[Opening Recorded information section]

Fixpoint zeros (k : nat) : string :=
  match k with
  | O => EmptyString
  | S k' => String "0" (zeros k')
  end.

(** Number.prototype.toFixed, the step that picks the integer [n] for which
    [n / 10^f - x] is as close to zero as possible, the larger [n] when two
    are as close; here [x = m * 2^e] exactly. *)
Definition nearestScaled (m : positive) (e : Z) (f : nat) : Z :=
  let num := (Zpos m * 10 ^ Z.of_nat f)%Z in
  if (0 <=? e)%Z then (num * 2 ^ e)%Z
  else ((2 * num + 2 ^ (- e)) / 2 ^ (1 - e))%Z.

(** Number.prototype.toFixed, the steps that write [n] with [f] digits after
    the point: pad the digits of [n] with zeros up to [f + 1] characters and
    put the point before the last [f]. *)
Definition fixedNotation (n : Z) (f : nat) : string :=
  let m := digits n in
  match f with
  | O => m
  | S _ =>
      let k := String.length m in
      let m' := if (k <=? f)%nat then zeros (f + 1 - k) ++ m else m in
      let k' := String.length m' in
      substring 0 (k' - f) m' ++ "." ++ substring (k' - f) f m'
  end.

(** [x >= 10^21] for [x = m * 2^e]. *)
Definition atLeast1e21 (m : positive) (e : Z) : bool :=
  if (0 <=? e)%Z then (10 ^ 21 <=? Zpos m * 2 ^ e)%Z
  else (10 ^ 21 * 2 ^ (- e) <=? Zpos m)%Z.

[Closing Recorded information section]
[Opening Recorded information section]

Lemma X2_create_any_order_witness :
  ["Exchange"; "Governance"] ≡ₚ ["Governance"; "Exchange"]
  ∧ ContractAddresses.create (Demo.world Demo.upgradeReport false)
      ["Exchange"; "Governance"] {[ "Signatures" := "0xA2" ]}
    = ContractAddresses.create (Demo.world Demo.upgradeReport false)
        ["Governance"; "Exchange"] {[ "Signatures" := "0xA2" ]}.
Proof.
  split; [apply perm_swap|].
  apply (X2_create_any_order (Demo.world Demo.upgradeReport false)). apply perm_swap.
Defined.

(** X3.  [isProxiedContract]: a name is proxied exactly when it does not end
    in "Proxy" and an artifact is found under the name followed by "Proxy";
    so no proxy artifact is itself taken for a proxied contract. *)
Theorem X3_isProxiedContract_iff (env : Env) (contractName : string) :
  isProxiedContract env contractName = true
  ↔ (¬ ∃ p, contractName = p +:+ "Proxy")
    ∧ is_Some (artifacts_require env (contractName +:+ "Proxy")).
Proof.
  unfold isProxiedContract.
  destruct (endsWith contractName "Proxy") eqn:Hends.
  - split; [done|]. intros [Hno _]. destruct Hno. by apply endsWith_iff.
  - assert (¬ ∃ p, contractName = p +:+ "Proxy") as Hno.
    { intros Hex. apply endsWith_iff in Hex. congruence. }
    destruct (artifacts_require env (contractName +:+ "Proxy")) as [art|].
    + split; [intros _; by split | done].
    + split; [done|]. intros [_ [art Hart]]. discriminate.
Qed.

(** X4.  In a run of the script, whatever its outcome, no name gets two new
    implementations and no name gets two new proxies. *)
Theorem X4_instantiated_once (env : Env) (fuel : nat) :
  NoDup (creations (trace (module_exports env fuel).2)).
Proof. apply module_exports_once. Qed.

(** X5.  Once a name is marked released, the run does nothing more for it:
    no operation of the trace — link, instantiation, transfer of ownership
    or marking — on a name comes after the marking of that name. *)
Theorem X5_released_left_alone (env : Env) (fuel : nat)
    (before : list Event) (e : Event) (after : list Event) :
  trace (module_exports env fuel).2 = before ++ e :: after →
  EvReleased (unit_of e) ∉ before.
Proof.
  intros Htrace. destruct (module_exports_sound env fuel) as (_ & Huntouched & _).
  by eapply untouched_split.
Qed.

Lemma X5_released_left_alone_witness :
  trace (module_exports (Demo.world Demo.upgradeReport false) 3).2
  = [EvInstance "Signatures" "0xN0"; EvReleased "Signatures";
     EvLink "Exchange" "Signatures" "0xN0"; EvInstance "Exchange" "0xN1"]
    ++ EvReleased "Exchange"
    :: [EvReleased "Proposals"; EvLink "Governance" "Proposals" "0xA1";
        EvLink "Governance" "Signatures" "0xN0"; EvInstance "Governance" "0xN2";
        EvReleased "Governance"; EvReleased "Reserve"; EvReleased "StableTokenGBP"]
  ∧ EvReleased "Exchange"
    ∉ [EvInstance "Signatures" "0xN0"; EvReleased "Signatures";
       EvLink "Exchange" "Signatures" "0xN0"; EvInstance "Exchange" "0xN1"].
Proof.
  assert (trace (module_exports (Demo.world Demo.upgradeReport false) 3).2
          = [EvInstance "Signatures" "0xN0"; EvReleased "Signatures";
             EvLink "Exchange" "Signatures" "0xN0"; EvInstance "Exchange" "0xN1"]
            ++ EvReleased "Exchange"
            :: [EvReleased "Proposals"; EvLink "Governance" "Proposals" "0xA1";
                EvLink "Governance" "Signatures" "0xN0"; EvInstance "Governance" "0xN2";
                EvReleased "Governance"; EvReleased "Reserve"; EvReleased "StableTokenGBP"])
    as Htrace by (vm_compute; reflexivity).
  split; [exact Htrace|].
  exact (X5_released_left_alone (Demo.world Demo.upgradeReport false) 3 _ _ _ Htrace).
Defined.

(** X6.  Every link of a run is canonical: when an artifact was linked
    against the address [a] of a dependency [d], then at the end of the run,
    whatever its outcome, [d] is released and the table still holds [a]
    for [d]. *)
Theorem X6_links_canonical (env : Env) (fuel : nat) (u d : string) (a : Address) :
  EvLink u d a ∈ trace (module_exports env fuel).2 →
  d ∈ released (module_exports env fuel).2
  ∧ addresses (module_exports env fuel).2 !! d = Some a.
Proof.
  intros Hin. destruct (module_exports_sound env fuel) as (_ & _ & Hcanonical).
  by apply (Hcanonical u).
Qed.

[Closing Recorded information section]
[Opening Recorded information section]

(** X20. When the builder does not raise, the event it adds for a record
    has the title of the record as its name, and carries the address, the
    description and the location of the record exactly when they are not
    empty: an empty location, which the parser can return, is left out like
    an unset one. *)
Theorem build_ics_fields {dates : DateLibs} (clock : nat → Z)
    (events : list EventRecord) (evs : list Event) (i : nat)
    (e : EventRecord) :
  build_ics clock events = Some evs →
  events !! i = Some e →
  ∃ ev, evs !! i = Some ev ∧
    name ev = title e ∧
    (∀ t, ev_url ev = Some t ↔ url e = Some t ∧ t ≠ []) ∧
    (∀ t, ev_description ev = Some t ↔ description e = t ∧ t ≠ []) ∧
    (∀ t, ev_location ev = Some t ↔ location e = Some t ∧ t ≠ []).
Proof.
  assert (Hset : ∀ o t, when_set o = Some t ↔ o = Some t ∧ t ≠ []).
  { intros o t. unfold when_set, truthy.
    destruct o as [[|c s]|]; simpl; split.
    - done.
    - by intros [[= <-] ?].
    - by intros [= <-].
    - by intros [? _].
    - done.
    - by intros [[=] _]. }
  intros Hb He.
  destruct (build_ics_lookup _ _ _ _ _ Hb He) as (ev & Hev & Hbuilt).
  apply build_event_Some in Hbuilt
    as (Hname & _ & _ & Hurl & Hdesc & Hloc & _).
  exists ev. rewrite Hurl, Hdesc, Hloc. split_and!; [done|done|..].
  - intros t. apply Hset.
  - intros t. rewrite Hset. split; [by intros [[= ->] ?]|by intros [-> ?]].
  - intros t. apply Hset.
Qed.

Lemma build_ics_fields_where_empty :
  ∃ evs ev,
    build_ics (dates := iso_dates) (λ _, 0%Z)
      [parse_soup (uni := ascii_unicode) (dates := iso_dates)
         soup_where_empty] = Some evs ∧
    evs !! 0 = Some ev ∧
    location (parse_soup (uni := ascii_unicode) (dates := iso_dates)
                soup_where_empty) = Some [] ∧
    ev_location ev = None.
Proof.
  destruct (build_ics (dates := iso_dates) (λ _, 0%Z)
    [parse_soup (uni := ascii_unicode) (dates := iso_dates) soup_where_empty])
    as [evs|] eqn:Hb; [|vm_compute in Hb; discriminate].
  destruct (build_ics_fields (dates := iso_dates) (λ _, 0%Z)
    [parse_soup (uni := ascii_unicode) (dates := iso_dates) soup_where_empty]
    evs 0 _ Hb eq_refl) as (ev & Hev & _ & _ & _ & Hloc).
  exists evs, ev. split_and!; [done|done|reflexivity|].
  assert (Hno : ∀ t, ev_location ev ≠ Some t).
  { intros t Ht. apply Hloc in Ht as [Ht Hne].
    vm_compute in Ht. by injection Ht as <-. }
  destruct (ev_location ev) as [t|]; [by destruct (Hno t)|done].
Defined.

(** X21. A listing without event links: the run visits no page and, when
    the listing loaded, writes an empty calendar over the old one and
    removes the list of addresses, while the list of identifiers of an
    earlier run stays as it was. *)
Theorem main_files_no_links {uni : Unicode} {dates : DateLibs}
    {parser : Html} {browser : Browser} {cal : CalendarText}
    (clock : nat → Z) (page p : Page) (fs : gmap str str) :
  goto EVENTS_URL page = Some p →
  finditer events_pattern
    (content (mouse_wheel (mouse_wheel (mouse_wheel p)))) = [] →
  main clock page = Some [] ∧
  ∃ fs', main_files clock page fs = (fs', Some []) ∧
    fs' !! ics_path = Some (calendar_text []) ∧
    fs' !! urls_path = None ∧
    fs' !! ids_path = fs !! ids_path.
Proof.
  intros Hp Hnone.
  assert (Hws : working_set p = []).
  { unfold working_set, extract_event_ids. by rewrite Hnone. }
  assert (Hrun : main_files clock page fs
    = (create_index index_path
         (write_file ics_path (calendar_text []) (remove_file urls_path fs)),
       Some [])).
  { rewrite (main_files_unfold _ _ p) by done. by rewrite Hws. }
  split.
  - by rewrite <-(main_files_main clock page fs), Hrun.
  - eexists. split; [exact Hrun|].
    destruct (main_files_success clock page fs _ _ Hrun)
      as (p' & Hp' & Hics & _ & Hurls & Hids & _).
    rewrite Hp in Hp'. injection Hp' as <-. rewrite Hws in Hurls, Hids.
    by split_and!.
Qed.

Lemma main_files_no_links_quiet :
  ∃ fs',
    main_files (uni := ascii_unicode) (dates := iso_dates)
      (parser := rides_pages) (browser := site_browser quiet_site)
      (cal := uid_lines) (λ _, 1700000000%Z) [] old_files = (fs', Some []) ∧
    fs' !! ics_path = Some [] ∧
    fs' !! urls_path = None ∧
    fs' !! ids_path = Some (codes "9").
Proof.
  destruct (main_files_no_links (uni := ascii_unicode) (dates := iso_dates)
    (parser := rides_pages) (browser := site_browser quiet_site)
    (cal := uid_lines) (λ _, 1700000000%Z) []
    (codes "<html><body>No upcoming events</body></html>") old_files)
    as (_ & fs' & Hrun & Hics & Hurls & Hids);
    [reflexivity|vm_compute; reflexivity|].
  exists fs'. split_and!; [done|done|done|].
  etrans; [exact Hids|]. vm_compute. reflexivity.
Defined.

[Closing Recorded information section]

[Problem description] Could you restate word for word the lines above, from the one that contains "i = Some ev ∧" through the one that contains "destruct (build_ics_lookup _", and no others?

[Reply to the exercise]
  ∃ ev, evs !! i = Some ev ∧
    name ev = title e ∧
    (∀ t, ev_url ev = Some t ↔ url e = Some t ∧ t ≠ []) ∧
    (∀ t, ev_description ev = Some t ↔ description e = t ∧ t ≠ []) ∧
    (∀ t, ev_location ev = Some t ↔ location e = Some t ∧ t ≠ []).
Proof.
  assert (Hset : ∀ o t, when_set o = Some t ↔ o = Some t ∧ t ≠ []).
  { intros o t. unfold when_set, truthy.
    destruct o as [[|c s]|]; simpl; split.
    - done.
    - by intros [[= <-] ?].
    - by intros [= <-].
    - by intros [? _].
    - done.
    - by intros [[=] _]. }
  intros Hb He.
  destruct (build_ics_lookup _ _ _ _ _ Hb He) as (ev & Hev & Hbuilt).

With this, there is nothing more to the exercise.